FOXQ1 promotes the osteogenic differentiation of bone mesenchymal stem cells via Wnt/β-catenin signaling by binding with ANXA2

Abstract

Abstract Background This study investigated the role of Forkhead box Q1 (FOXQ1) in the osteogenic differentiation of bone mesenchymal stem cells. Methods Mouse bone mesenchymal stem cells (mBMSCs) were transfected with lentivirus to generate Foxq1-overexpressing mBMSCs, Foxq1-suppressed mBMSCs, and mBMSC controls. The activity of osteogenic differentiation was evaluated with alizarin red staining, alkaline phosphatase activity assay, and RT-qPCR. Wnt/β-catenin signaling activities were compared among groups by TOPFlash/FOPFlash assay, immunofluorescence staining, and western blot assay of beta-catenin (CTNNB1). Coimmunoprecipitation mass spectrometry was also carried out to identify proteins binding with FOXQ1. Results Our data showed that FOXQ1 expression was positively correlated with the osteogenic differentiation of the mBMSCs.
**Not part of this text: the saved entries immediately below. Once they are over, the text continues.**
(* ===== verification/Router.v ===== *)
(** The router of src/router/router.go: registration on scopes, mounting, the chains of
    middleware, the error hooks and the freeze on first use.

    A handler is what it calls on its ResponseWriter for a request; a nil handler and a
    typed nil are both [None]. A middleware is a function of handlers, a nil one [None].
    A call that panics leaves the state it had reached, so every operation gives a state
    and perhaps a panic. [http.ServeMux] is used through the class [ServeMux]. Scopes are
    values: a child has its own copy of the middleware in scope. Response writer
    interfaces (flushing, hijacking) are not modelled. *)

From S2P Require Import Prelude.
From S2P Require Import Strconv.

(** ** Handlers *)

(** The calls of a handler on its [ResponseWriter]. *)
Inductive wcall :=
| SetHeader (key value : string)
| WriteHeader (code : Z)
| Write (data : string).

#[export] Instance wcall_eq_dec : EqDecision wcall.
Proof. solve_decision. Defined.

Section Handlers.
Context {Req : Type}.

Definition serveFn : Type := Req -> list wcall.
Definition Handler : Type := option serveFn.
Definition Middleware : Type := option (Handler -> Handler).

Inductive Panic :=
| NilMiddleware
| NilFromMiddleware
| InvalidMethod (m : string)
| NilHandler (m pattern : string)
| PatternStart (pattern : string)
| PrefixStart (prefix : string)
| MuxPanic (key : string)
| Sealed
| NilCallback
| NilSubrouter (prefix : string)
| InvalidSubrouter (prefix : string)
| MountSelf
| NilErrorHandler.

Definition isNilHandler (h : Handler) : bool := match h with None => true | Some _ => false end.

(** [chain]: outermost first, so the last is applied first. *)
Fixpoint chain (mw : list (Handler -> Handler)) (h : Handler) : result Panic Handler :=
  match mw with
  | [] => Ok h
  | m :: mw =>
      match chain mw h with
      | Ok h => let h := m h in if isNilHandler h then Err NilFromMiddleware else Ok h
      | Err p => Err p
      end
  end.

(** [checkMiddleware], giving the functions. *)
Fixpoint checkMiddleware (mw : list Middleware) : result Panic (list (Handler -> Handler)) :=
  match mw with
  | [] => Ok []
  | None :: _ => Err NilMiddleware
  | Some m :: mw => match checkMiddleware mw with Ok ms => Ok (m :: ms) | Err p => Err p end
  end.
End Handlers.
Arguments serveFn : clear implicits.
Arguments Handler : clear implicits.
Arguments Middleware : clear implicits.

(** ** Patterns and methods *)

Definition joinPattern (base pattern : string) : string :=
  if bool_decide (base <> EmptyString) && bool_decide (pattern = "/{$}") then base else base +:+ pattern.

(** [strings.TrimSuffix(s, "/")] *)
Fixpoint trimSlash (s : string) : string :=
  match s with
  | EmptyString => EmptyString
  | String a EmptyString => if bool_decide (a = "/"%char) then EmptyString else s
  | String a s => String a (trimSlash s)
  end.

Definition in_byte_range (lo hi : Ascii.ascii) (c : Ascii.ascii) : bool :=
  ((N_of_ascii lo <=? N_of_ascii c) && (N_of_ascii c <=? N_of_ascii hi))%N.

Definition tokenSymbols : list Ascii.ascii :=
  ["!"; "#"; "$"; "%"; "&"; "'"; "*"; "+"; "-"; "."; "^"; "_"; "`"; "|"; "~"]%char.

Definition isTokenByte (c : Ascii.ascii) : bool :=
  in_byte_range "a" "z" c || in_byte_range "A" "Z" c || in_byte_range "0" "9" c
  || bool_decide (c ∈ tokenSymbols).

Fixpoint all_bytes (p : Ascii.ascii -> bool) (s : string) : bool :=
  match s with EmptyString => true | String a s => p a && all_bytes p s end.

Definition validMethod (m : string) : bool :=
  bool_decide (m <> EmptyString) && all_bytes isTokenByte m.

(** ** The mux *)

(** What the router uses of [http.ServeMux]: registering a pattern, which panics on a bad,
    a conflicting or a repeated one, finding the handler and the pattern for a request, and serving,
    which answers [OPTIONS *] itself and otherwise runs the handler found. A pattern
    found was registered with that handler; no pattern means the mux's own answer. *)
Class ServeMux (Req M : Type) := {
  mux_new : M;
  mux_Handle : string -> serveFn Req -> M -> option M;
  mux_Handler : M -> Req -> serveFn Req * string;
  mux_star : serveFn Req;
  mux_entries : M -> list (string * serveFn Req);
  is_star : Req -> bool;
  mux_entries_new : mux_entries mux_new = [];
  mux_entries_Handle k h m m' : mux_Handle k h m = Some m' -> mux_entries m' = mux_entries m ++ [(k, h)];
  mux_Handle_new k h m m' : mux_Handle k h m = Some m' -> k ∉ (mux_entries m).*1;
  mux_Handler_found m r h k :
    mux_Handler m r = (h, k) -> k <> EmptyString -> (k, h) ∈ mux_entries m
}.

Section Router.
Context {Req M : Type} `{!ServeMux Req M}.
Notation Handler := (Handler Req).
Notation Middleware := (Middleware Req).
Notation serveFn := (serveFn Req).

Definition mux_ServeHTTP (m : M) : serveFn :=
  fun r => if is_star r then mux_star r else fst (mux_Handler m r) r.

(** ** State *)

Record Route := mkRoute { r_Method : string; r_Pattern : string }.

Record entry := mkEntry {
  e_method : string;
  e_pattern : string;
  e_handler : Handler;
  e_wrapped : Handler;
  e_mws : list (Handler -> Handler)
}.

(** The state of one router; [s_ptr] is its identity. *)
Record state := mkState {
  s_ptr : nat;
  s_mux : M;
  s_entries : list entry;
  s_global : list (Handler -> Handler);
  s_notFound : option serveFn;
  s_methodNotAllowed : option serveFn;
  s_handler : Handler;
  s_sealed : bool;
  s_built : bool
}.

Record Scope := mkScope { sc_prefix : string; sc_inline : list (Handler -> Handler) }.

Definition New (ptr : nat) : state := mkState ptr mux_new [] [] None None None false false.

Definition set_routes (mux : M) (entries : list entry) (st : state) : state :=
  mkState (s_ptr st) mux entries (s_global st) (s_notFound st) (s_methodNotAllowed st) (s_handler st)
    (s_sealed st) (s_built st).
Definition set_global (global : list (Handler -> Handler)) (st : state) : state :=
  mkState (s_ptr st) (s_mux st) (s_entries st) global (s_notFound st) (s_methodNotAllowed st) (s_handler st)
    (s_sealed st) (s_built st).
Definition set_hooks (notFound methodNotAllowed : option serveFn) (st : state) : state :=
  mkState (s_ptr st) (s_mux st) (s_entries st) (s_global st) notFound methodNotAllowed (s_handler st)
    (s_sealed st) (s_built st).
Definition set_frozen (h : Handler) (sealed built : bool) (st : state) : state :=
  mkState (s_ptr st) (s_mux st) (s_entries st) (s_global st) (s_notFound st) (s_methodNotAllowed st) h
    sealed built.

(** A call on a router: the state it leaves, with a panic or a result. *)
Definition call (A : Type) : Type := state -> state * result Panic A.
Definition ret {A} (a : A) : call A := fun st => (st, Ok a).
Definition panic {A} (p : Panic) : call A := fun st => (st, Err p).
Definition bind {A B} (c : call A) (k : A -> call B) : call B :=
  fun st => let '(st, r) := c st in match r with Ok a => k a st | Err p => (st, Err p) end.
Definition lift {A} (r : result Panic A) : call A := fun st => (st, r).
Definition unsealed : call unit := fun st => if s_sealed st then (st, Err Sealed) else (st, Ok tt).

Notation "'do' x <- c ; k" := (bind c (fun x => k)) (at level 200, x name, c at level 100, k at level 200).
Notation "'do_' c ; k" := (bind c (fun _ => k)) (at level 200, c at level 100, k at level 200).

(** ** Registration *)

(** [add]: the mux validates the pattern at the call. *)
Definition add (method pattern : string) (h : Handler) (mws : list (Handler -> Handler)) : call unit :=
  do_ unsealed;
  let key := if bool_decide (method <> EmptyString) then method +:+ " " +:+ pattern else pattern in
  do wrapped <- lift (chain mws h);
  fun st =>
    match wrapped with
    | None => (st, Err (MuxPanic key))
    | Some f =>
        match mux_Handle key f (s_mux st) with
        | None => (st, Err (MuxPanic key))
        | Some mux => (set_routes mux (s_entries st ++ [mkEntry method pattern h wrapped mws]) st, Ok tt)
        end
    end.

Definition register (s : Scope) (method pattern : string) (h : Handler) (mw : list Middleware) : call unit :=
  if negb (HasPrefix pattern "/") then panic (PatternStart pattern)
  else do mws <- lift (checkMiddleware mw);
       add method (joinPattern (sc_prefix s) pattern) h (sc_inline s ++ mws).

Definition Method (s : Scope) (verb pattern : string) (h : Handler) (mw : list Middleware) : call unit :=
  if negb (validMethod verb) then panic (InvalidMethod verb)
  else if isNilHandler h then panic (NilHandler verb pattern)
  else register s verb pattern h mw.

Definition Get (s : Scope) (pattern : string) (h : Handler) : call unit := Method s "GET" pattern h [].
Definition Post (s : Scope) (pattern : string) (h : Handler) : call unit := Method s "POST" pattern h [].
Definition Put (s : Scope) (pattern : string) (h : Handler) : call unit := Method s "PUT" pattern h [].
Definition Patch (s : Scope) (pattern : string) (h : Handler) : call unit := Method s "PATCH" pattern h [].
Definition Delete (s : Scope) (pattern : string) (h : Handler) : call unit := Method s "DELETE" pattern h [].
Definition Head (s : Scope) (pattern : string) (h : Handler) : call unit := Method s "HEAD" pattern h [].
Definition Options (s : Scope) (pattern : string) (h : Handler) : call unit := Method s "OPTIONS" pattern h [].

(** A function or a handler value: the two differ in how nil is found only. *)
Definition MethodHandle (s : Scope) (method pattern : string) (h : Handler) : call unit := Method s method pattern h [].

Definition Handle (s : Scope) (pattern : string) (h : Handler) : call unit :=
  if isNilHandler h then panic (NilHandler EmptyString pattern) else register s EmptyString pattern h [].

Definition HandleFunc (s : Scope) (pattern : string) (h : Handler) : call unit := Handle s pattern h.

(** [Scope.Use] changes the scope, for the routes registered afterward. *)
Definition Use (s : Scope) (mw : list Middleware) : call Scope :=
  do_ unsealed;
  do mws <- lift (checkMiddleware mw);
  ret (mkScope (sc_prefix s) (sc_inline s ++ mws)).

Definition child (s : Scope) (prefix : string) : Scope := mkScope (trimSlash prefix) (sc_inline s).

Definition With (s : Scope) (mw : list Middleware) : call Scope :=
  do_ unsealed;
  do mws <- lift (checkMiddleware mw);
  let c := child s (sc_prefix s) in ret (mkScope (sc_prefix c) (sc_inline c ++ mws)).

Definition Group (s : Scope) (fn : option (Scope -> call unit)) : call unit :=
  do_ unsealed;
  match fn with None => panic NilCallback | Some fn => fn (child s (sc_prefix s)) end.

Definition RouteUnder (s : Scope) (prefix : string) (fn : option (Scope -> call unit)) : call unit :=
  do_ unsealed;
  match fn with
  | None => panic NilCallback
  | Some fn =>
      if negb (HasPrefix prefix "/") then panic (PrefixStart prefix)
      else fn (child s (sc_prefix s +:+ prefix))
  end.

(** A subrouter: nil, built without [New], or a router with its state. *)
Inductive subrouter := NilRouter | ZeroRouter | SubRouter (sub : state).

Fixpoint mountEntries (s : Scope) (base : string) (global : list (Handler -> Handler)) (es : list entry)
    : call unit :=
  match es with
  | [] => ret tt
  | e :: es =>
      do_ add (e_method e) (joinPattern base (e_pattern e)) (e_handler e) (sc_inline s ++ global ++ e_mws e);
      mountEntries s base global es
  end.

Definition Mount (s : Scope) (prefix : string) (sub : subrouter) : call unit :=
  do_ unsealed;
  if negb (HasPrefix prefix "/") then panic (PrefixStart prefix)
  else match sub with
       | NilRouter => panic (NilSubrouter prefix)
       | ZeroRouter => panic (InvalidSubrouter prefix)
       | SubRouter sub =>
           fun st =>
             if bool_decide (s_ptr sub = s_ptr st) then (st, Err MountSelf)
             else mountEntries s (trimSlash (sc_prefix s +:+ prefix)) (s_global sub) (s_entries sub) st
       end.

(** [Router.Use]: global middleware, around every request. *)
Definition UseGlobal (mw : list Middleware) : call unit :=
  do_ unsealed;
  do mws <- lift (checkMiddleware mw);
  fun st => (set_global (s_global st ++ mws) st, Ok tt).

Definition NotFound (h : option serveFn) : call unit :=
  do_ unsealed;
  match h with
  | None => panic NilErrorHandler
  | Some h => fun st => (set_hooks (Some h) (s_methodNotAllowed st) st, Ok tt)
  end.

Definition MethodNotAllowed (h : option serveFn) : call unit :=
  do_ unsealed;
  match h with
  | None => panic NilErrorHandler
  | Some h => fun st => (set_hooks (s_notFound st) (Some h) st, Ok tt)
  end.

Definition Routes (st : state) : list Route :=
  map (fun e => mkRoute (e_method e) (e_pattern e)) (s_entries st).

Definition Walk (st : state) : list (string * string * Handler * Handler) :=
  map (fun e => (e_method e, e_pattern e, e_handler e, e_wrapped e)) (s_entries st).

(** ** Error hooks *)

(** [errorProbe]: the status and the headers of an answer, without its body. *)
Record errorProbe := mkProbe { p_header : gmap string string; p_status : Z }.

Definition probe_call (p : errorProbe) (c : wcall) : errorProbe :=
  match c with
  | SetHeader k v => mkProbe (<[k := v]> (p_header p)) (p_status p)
  | WriteHeader code => if bool_decide (p_status p = 0%Z) then mkProbe (p_header p) code else p
  | Write _ => if bool_decide (p_status p = 0%Z) then mkProbe (p_header p) 200 else p
  end.

Definition probe (calls : list wcall) : errorProbe := fold_left probe_call calls (mkProbe ∅ 0).

(** [defaultStatusWriter]: what reaches the writer below, and whether a status was sent. *)
Definition default_call (code : Z) (below : list wcall * bool) (c : wcall) : list wcall * bool :=
  let '(out, wrote) := below in
  match c with
  | SetHeader k v => (out ++ [c], wrote)
  | WriteHeader _ => if wrote then (out, wrote) else (out ++ [c], true)
  | Write _ => (out ++ (if wrote then [] else [WriteHeader code]) ++ [c], true)
  end.

Definition runErrorHandler (code : Z) (calls : list wcall) : list wcall :=
  let '(out, wrote) := fold_left (default_call code) calls ([], false) in
  if wrote then out else out ++ [WriteHeader code].

Definition serveWithErrorHooks (st : state) : serveFn :=
  fun r =>
    if is_star r then mux_ServeHTTP (s_mux st) r
    else
      let '(h, pattern) := mux_Handler (s_mux st) r in
      if bool_decide (pattern <> EmptyString) then mux_ServeHTTP (s_mux st) r
      else
        let p := probe (h r) in
        if bool_decide (p_status p = 405%Z) then
          match s_methodNotAllowed st with
          | Some hook =>
              let allow := default EmptyString (p_header p !! "Allow") in
              (if bool_decide (allow <> EmptyString) then [SetHeader "Allow" allow] else [])
              ++ runErrorHandler 405 (hook r)
          | None => h r
          end
        else if bool_decide (p_status p = 404%Z) then
          match s_notFound st with Some hook => runErrorHandler 404 (hook r) | None => h r end
        else h r.

Definition core (st : state) : serveFn :=
  match s_notFound st, s_methodNotAllowed st with
  | None, None => mux_ServeHTTP (s_mux st)
  | _, _ => serveWithErrorHooks st
  end.

(** ** Serving *)

(** [freeze]: registration is closed before the chain is built, and stays closed when
    building panics. *)
Definition freeze : call unit :=
  fun st =>
    let st := set_frozen (s_handler st) true (s_built st) st in
    if s_built st then (st, Ok tt)
    else match chain (s_global st) (Some (core st)) with
         | Ok h => (set_frozen h true true st, Ok tt)
         | Err p => (st, Err p)
         end.

(** The calls made on the writer of a request. *)
Definition ServeHTTP (r : Req) : call (list wcall) :=
  fun st =>
    let '(st, fz) := if s_built st then (st, Ok tt) else freeze st in
    match fz with
    | Err p => (st, Err p)
    | Ok _ => (st, match s_handler st with Some f => Ok (f r) | None => Err NilFromMiddleware end)
    end.
End Router.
FOXQ1 also promoted the nuclear translocation of CTNNB1 in the mBMSCs, enhancing Wnt/β-catenin signaling, which was also shown to be essential for the osteogenic differentiation-promoting effect of FOXQ1 in the mBMSCs. Annexin A2 (ANXA2) was bound with FOXQ1, and its depletion reversed the promoting effect of FOXQ1 on Wnt/β-catenin signaling. Conclusion These results showed that FOXQ1 binds with ANXA2, promoting Wnt/β-catenin signaling in bone mesenchymal stem cells, which subsequently promotes osteogenic differentiation.